══ Data for review
(** ** A raw tree *)
Definition is_opened (w : walking) (c : bytes) : Prop := is_Some (wk_opened w !! c).
Definition carried (w : walking) (c : bytes) : Prop := ∃ d, is_opened w d ∧ c ∈ carries d.
Record walking_ok (h : Heads) (w : walking) : Prop := {
  wk_ok_opened c : is_opened w c → c ∈ (wk_reached w).*1 ∨ is_Some (h !! c) ∨ carried w c;
  wk_ok_reached p : p ∈ wk_reached w → p.2 = key_of p.1;
  wk_ok_ancestors a k : wk_ancestors w !! a = Some k → k = key_of a ∧ carried w a;
}.
Definition queue_ok (h : Heads) (w : walking) (q : list (bytes * bytes)) : Prop :=
  ∀ p, p ∈ q → p.2 = key_of p.1 ∧ (is_Some (h !! p.1) ∨ carried w p.1).
Lemma opened_insert w c env x : is_opened w x → is_opened (opens_as c env w) x.
Proof. intros Hx. unfold is_opened in *. cbn. destruct (decide (c = x)) as [->|?]; [by rewrite lookup_insert_eq|by rewrite lookup_insert_ne]. Qed.
Lemma carried_mono w w' c : (∀ x, is_opened w x → is_opened w' x) → carried w c → carried w' c.
Proof. intros H (d & ? & ?). exists d. auto. Qed.
(** An envelope that opens from a key that was reached, held or carried. *)
Lemma opens_ok h w c env q : walking_ok h w → queue_ok h w q → names c env →
  c ∈ (wk_reached w).*1 ∨ is_Some (h !! c) ∨ carried w c →
  walking_ok h (opens_as c env w) ∧ queue_ok h (opens_as c env w) (q ++ map_to_list (ancestors env)).
Proof.
  intros [Ho Hr Ha] Hq Hn Hc. assert (∀ x, carried w x → carried (opens_as c env w) x) as Hm by (intros x; apply carried_mono, opened_insert).
  assert (is_opened (opens_as c env w) c) as Hcc by (unfold is_opened; cbn; by rewrite lookup_insert_eq). split.
  - split; cbn.
    + intros x [y Hy]. cbn in Hy. apply lookup_insert_Some in Hy as [[<- <-]|[Hne Hx]]; [destruct Hc as [?|[?|?]]; auto|]. destruct (Ho x (mk_is_Some _ _ Hx)) as [?|[?|?]]; auto.
    + exact Hr.
    + intros a k [Hk|Hk]%merged_lookup; [destruct (Hn a k Hk) as [? ->]; split; [done|]; by exists c|]. destruct (Ha a k Hk); auto.
  - intros p [Hp|Hp]%elem_of_app; [destruct (Hq p Hp) as [? [?|?]]; auto|]. apply elem_of_map_to_list' in Hp. destruct (Hn _ _ Hp) as [? ?].
    split; [done|]. right. by exists c.
Qed.
Section Scoped.
Context (what : string) (scope : bytes → Envelope → result string unit) (h : Heads).
Lemma scoped_chunk_Ok c plain env : scoped_chunk what scope c plain = Ok env → from_slice plain = Some env.
Proof. unfold scoped_chunk, chunk. destruct (from_slice plain); cbn; [|done]. destruct (scope _ _); [by intros [= ->]|done]. Qed.
Lemma scoped_pass_ok check l w q w' q' : own_refs l → walking_ok h w → queue_ok h w q →
  scoped_pass epoch what scope check l w q = Ok (w', q') → walking_ok h w' ∧ queue_ok h w' q'.
Proof.
  revert w q. induction l as [|[c ct] l IH]; intros w q Hl Hw Hq; cbn [scoped_pass]; [by intros [= <- <-]|].
  assert (own_refs l) as Hl' by (intros p Hp; apply Hl; by right). assert (content_ref ct = c) as Hc by (apply (Hl (c, ct)); left).
  destruct (check c ct); [|done]. cbn [mbind result_bind]. destruct (epoch ct) as [[plain key]|] eqn:He; [|by apply IH].
  destruct (scoped_chunk _ _ _ _) as [env|] eqn:Hs; [|done]. cbn [mbind result_bind]. apply scoped_chunk_Ok in Hs.
  destruct (epoch_opens ct plain key env He Hs) as [Hk Hn]. rewrite Hc in *.
  assert (walking_ok h (reaches_as c key w)) as Hw1.
  { destruct Hw as [Ho Hr Ha]. split; cbn; [|intros p [?| ->%list_elem_of_singleton]%elem_of_app; [by apply Hr|done]|exact Ha].
    intros x Hx. rewrite fmap_app, elem_of_app. destruct (Ho x Hx) as [?|[?|?]]; auto. }
  destruct (opens_ok h (reaches_as c key w) c env q) as [H1 H2]; [done|done|done| |by apply IH].
  left. cbn. rewrite fmap_app, elem_of_app. right. by apply list_elem_of_singleton.
Qed.
Lemma walk_queue_ok encrypted n q w w' : (∀ c ct, encrypted !! c = Some ct → content_ref ct = c) → walking_ok h w → queue_ok h w q →
  walk_queue try_decrypt what scope encrypted n q w = Ok w' → walking_ok h w'.
Proof.
  intros He. revert q w. induction n as [n IH] using lt_wf_ind. intros q. induction q as [|[c k] q IHq]; intros w Hw Hq; [destruct n; by intros [= <-]|].
  assert (queue_ok h w q) as Hq' by (intros p Hp; apply Hq; by right). destruct (Hq (c, k)) as [Hk Hc]; [left|]. cbn in Hk, Hc.
  destruct n as [|n]; cbn [walk_queue].
  all: destruct (bool_decide _); [apply IHq; [by destruct Hw; split|done]|].
  all: destruct (encrypted !! c) as [ct|] eqn:Hct; [|apply IHq; [by destruct Hw; split|done]].
  all: destruct (try_decrypt ct k) as [plain|] eqn:Hd; [|by apply IHq].
  all: destruct (scoped_chunk _ _ _ _) as [env|] eqn:Hs; [|done]; cbn [mbind result_bind].
  - by intros [= <-].
  - apply scoped_chunk_Ok in Hs. assert (names c env) as Hn.
    { pose proof (He c ct Hct) as E. rewrite <- E. eapply key_opens; [|exact Hs]. rewrite E, <- Hk. exact Hd. }
    destruct (opens_ok h w c env q) as [H1 H2]; [done|done|done|tauto|]. apply IH; [lia|done|done].
Qed.
End Scoped.
Lemma raw_batch_refs digest_refs parents l e e' : (∀ c ct, e !! c = Some ct → content_ref ct = c) → raw_batch digest_refs parents l e = Ok e' →
  ∀ c ct, e' !! c = Some ct → content_ref ct = c.
Proof.
  revert e. induction l as [|[c ct] l IH]; intros e He; cbn [raw_batch]; [by intros [= <-]|].
  destruct (bool_decide_reflect (content_ref ct = c)) as [Hc|]; [|done]. cbn [negb]. destruct (parents !! c); [|done].
  destruct (negb _); [done|]. apply IH. intros x ct' [[<- <-]|[_ ?]]%lookup_insert_Some; [done|by apply He].
Qed.
Lemma queue_held h w (l : list (bytes * bytes)) : honest h → (∀ p, p ∈ l → h !! p.1 = Some p.2) → queue_ok h w l.
Proof. intros Hh Hl p Hp. pose proof (Hl p Hp) as E. split; [by eapply Hh|left; by exists p.2]. Qed.
Lemma walking0_ok h : walking_ok h walking0.
Proof. split; cbn; [intros c [x Hx]; cbn in Hx; by rewrite lookup_empty in Hx|by intros p ?%elem_of_nil|by intros a k; rewrite lookup_empty]. Qed.
(** the same of a raw tree's batch, whose envelopes are checked against its
    signed parents before anything they name is followed. *)
Theorem open_raw_keeps_readable digest_refs v blobs parents v' opened : honest (heads v) →
  open_raw present epoch try_decrypt digest_refs v blobs parents = (v', Ok opened) →
  honest (heads v') ∧ ∀ c, readable (heads v) c ∨ c ∈ opened.*1 → readable (heads v') c.
Proof.
  intros Hh. unfold open_raw. destruct present; [|by intros [= <- <-]; split; [done|]; intros c [?|?%elem_of_nil]]. cbn [negb]. destruct (raw_batch _ _ _ _) as [enc|] eqn:Hb; [|done]. cbn [mbind result_bind].
  assert (∀ c ct, enc !! c = Some ct → content_ref ct = c) as He by (eapply raw_batch_refs; [|exact Hb]; intros c ct; by rewrite lookup_empty).
  destruct (scoped_pass _ _ _ _ _ _ _) as [[w q]|] eqn:Hp; [|done]. cbn [mbind result_bind fst snd].
  apply (scoped_pass_ok _ _ (heads v)) in Hp as [Hw Hq]; [|by intros [c ct] ?%elem_of_map_to_list; apply He|apply walking0_ok|by intros p ?%elem_of_nil].
  destruct (walk_queue _ _ _ _ _ _ _) as [w'|] eqn:Hwalk; [|done].
  eapply (walk_queue_ok _ _ (heads v)) in Hwalk; [|done|done|].
  2: { intros p [?|Hin]%elem_of_app; [by apply Hq|]. revert p Hin. apply queue_held; [done|]. intros p (x & _ & Hx)%list_elem_of_omap.
    destruct (bool_decide _); [done|]. destruct (heads v !! x.1) as [k|] eqn:Hk; [|done]. by injection Hx as <-. }
  destruct Hwalk as [Ho Hr Ha]. clear w q Hw Hq. destruct (decide_ancestors _ _ _ _ _ _) as [reached covered] eqn:Hdec. apply decide_ok in Hdec as [Hdr Hdc].
  intros [= <- <-]. cbn [heads advance].
  assert (honest_keys (filter (λ p, p.1 ∉ covered) reached)) as Hk.
  { intros p [_ [Hp|[Hp _]]%Hdr]%list_elem_of_filter; [by apply Hr|]. apply elem_of_map_to_list' in Hp. by apply Ha in Hp as [-> _]. }
  split; [by apply advance_honest|]. intros c Hc.
  apply (advance_readable (heads v) _ covered (is_opened w')); [done|done| | |].
  - intros x [Hx|(k & Hx & _)]%Hdc Hf _; [by apply elem_of_nil in Hx|]. apply elem_of_map_to_list in Hx. by apply Ha in Hx as [_ ?].
  - intros x Hx. destruct (Ho x Hx) as [Hin|[?|?]]; [|by right; left|by right; right]. destruct (decide (x ∈ covered)) as [Hcv|Hcv].
    + right; right. apply Hdc in Hcv as [Hcv|(k & Hcv & _)]; [by apply elem_of_nil in Hcv|]. apply elem_of_map_to_list in Hcv. by apply Ha in Hcv as [_ ?].
    + left. apply list_elem_of_fmap in Hin as (p & -> & Hp). apply list_elem_of_fmap_2, list_elem_of_filter. split; [done|]. apply Hdr. by left.
  - destruct Hc as [?|((x & k) & -> & Hx)%list_elem_of_fmap]; [by left|right]. apply elem_of_map_to_list in Hx. by exists k.
Qed.
(* ===== verification/Publish.v ===== *)
(** * Publishing, absorbing and compacting ([runtime/crates/engine/src/lib.rs])

    The engine's own paths: a change is sealed, handed to the driver and confirmed;
    what arrives is opened and applied; a closed range becomes a fragment.  Each
    function is the calls of [Engine] the code makes, in its order. *)
From S2P Require Import Prelude BTree Crypto Text Links Opaque Policy Trees Storage Items Async Engine.
From S2P Require History Frontier Us Automerge.

Section Publish.
Context {A Oid C : Type} {AM : Automerge.Automerge A Oid} {CG : History.ChangeGraph A C} {FR : Fragmented A}.
Context {SedI : Sedimentree} {ShaI : Sha256} {BlI : Blake3}.
(** The device's seed and key, and what a founder's name key is. *)
Context (seed me name_key_seed : bytes).
Abbreviation prog := (Engine.prog A).
Abbreviation Document := (History.Document A).
Implicit Types (e : Engine A).

(** ** Small ones *)
Definition settle_persistence : prog unit := modify (λ e,
  let control_only := negb (has_unsettled (storage (cells e))) in
  let e := on_storage settle e in
  if control_only then next_persistence_revision e else e).
Definition require_vault : prog (result string unit) :=
  e ← ask ReadEngine;
  Done (if vault e then Ok () else Err "this device has no keyhive yet"%string).
Definition members_of (d : option Document) : gset bytes :=
  match d with Some d => list_to_set (Us.m_key <$> Us.members (Oid := Oid) d) | None => ∅ end.
Definition refresh_members e : Engine A := set_members (members_of (us (cells e))) e.
Definition registers_of (d : option Document) : gmap bytes RegisterValue :=
  match d with Some d => Us.opaque_registers (Oid := Oid) d | None => ∅ end.
Definition refresh_opaque_admission e : Engine A :=
  let next := registers_of (us (cells e)) in
  let old := registers (s_lifecycle (storage (cells e))) in
  let e := set_registers next e in
  let dropped := filter (λ tree, status (s_lifecycle (storage (cells e))) tree ≠ Some true)
    ((λ p, tree_id p.1 (nonce p.2)) <$> filter (λ p, is_Some (mode_ p.2)) (btree_items old)) in
  let changed := (filter (λ p, old !! p.1 ≠ Some p.2) (btree_items next)).*1 in
  set_opaque_pending (list_to_set dropped ∪ pending_opaque_retire e) (list_to_set changed ∪ pending_opaque_subscribe e) e.
Definition set_of (l : list bytes) : gset bytes := list_to_set l.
════
**Assigned task:** Copy out only the lines above from the one with "intros p [_" to the one with "if control_only then", inclusive, exactly as they stand.

**Written answer:**
  { intros p [_ [Hp|[Hp _]]%Hdr]%list_elem_of_filter; [by apply Hr|]. apply elem_of_map_to_list' in Hp. by apply Ha in Hp as [-> _]. }
  split; [by apply advance_honest|]. intros c Hc.
  apply (advance_readable (heads v) _ covered (is_opened w')); [done|done| | |].
  - intros x [Hx|(k & Hx & _)]%Hdc Hf _; [by apply elem_of_nil in Hx|]. apply elem_of_map_to_list in Hx. by apply Ha in Hx as [_ ?].
  - intros x Hx. destruct (Ho x Hx) as [Hin|[?|?]]; [|by right; left|by right; right]. destruct (decide (x ∈ covered)) as [Hcv|Hcv].
    + right; right. apply Hdc in Hcv as [Hcv|(k & Hcv & _)]; [by apply elem_of_nil in Hcv|]. apply elem_of_map_to_list in Hcv. by apply Ha in Hcv as [_ ?].
    + left. apply list_elem_of_fmap in Hin as (p & -> & Hp). apply list_elem_of_fmap_2, list_elem_of_filter. split; [done|]. apply Hdr. by left.
  - destruct Hc as [?|((x & k) & -> & Hx)%list_elem_of_fmap]; [by left|right]. apply elem_of_map_to_list in Hx. by exists k.
Qed.
(* ===== verification/Publish.v ===== *)
(** * Publishing, absorbing and compacting ([runtime/crates/engine/src/lib.rs])

    The engine's own paths: a change is sealed, handed to the driver and confirmed;
    what arrives is opened and applied; a closed range becomes a fragment.  Each
    function is the calls of [Engine] the code makes, in its order. *)
From S2P Require Import Prelude BTree Crypto Text Links Opaque Policy Trees Storage Items Async Engine.
From S2P Require History Frontier Us Automerge.

Section Publish.
Context {A Oid C : Type} {AM : Automerge.Automerge A Oid} {CG : History.ChangeGraph A C} {FR : Fragmented A}.
Context {SedI : Sedimentree} {ShaI : Sha256} {BlI : Blake3}.
(** The device's seed and key, and what a founder's name key is. *)
Context (seed me name_key_seed : bytes).
Abbreviation prog := (Engine.prog A).
Abbreviation Document := (History.Document A).
Implicit Types (e : Engine A).

(** ** Small ones *)
Definition settle_persistence : prog unit := modify (λ e,
  let control_only := negb (has_unsettled (storage (cells e))) in
  let e := on_storage settle e in
  if control_only then next_persistence_revision e else e).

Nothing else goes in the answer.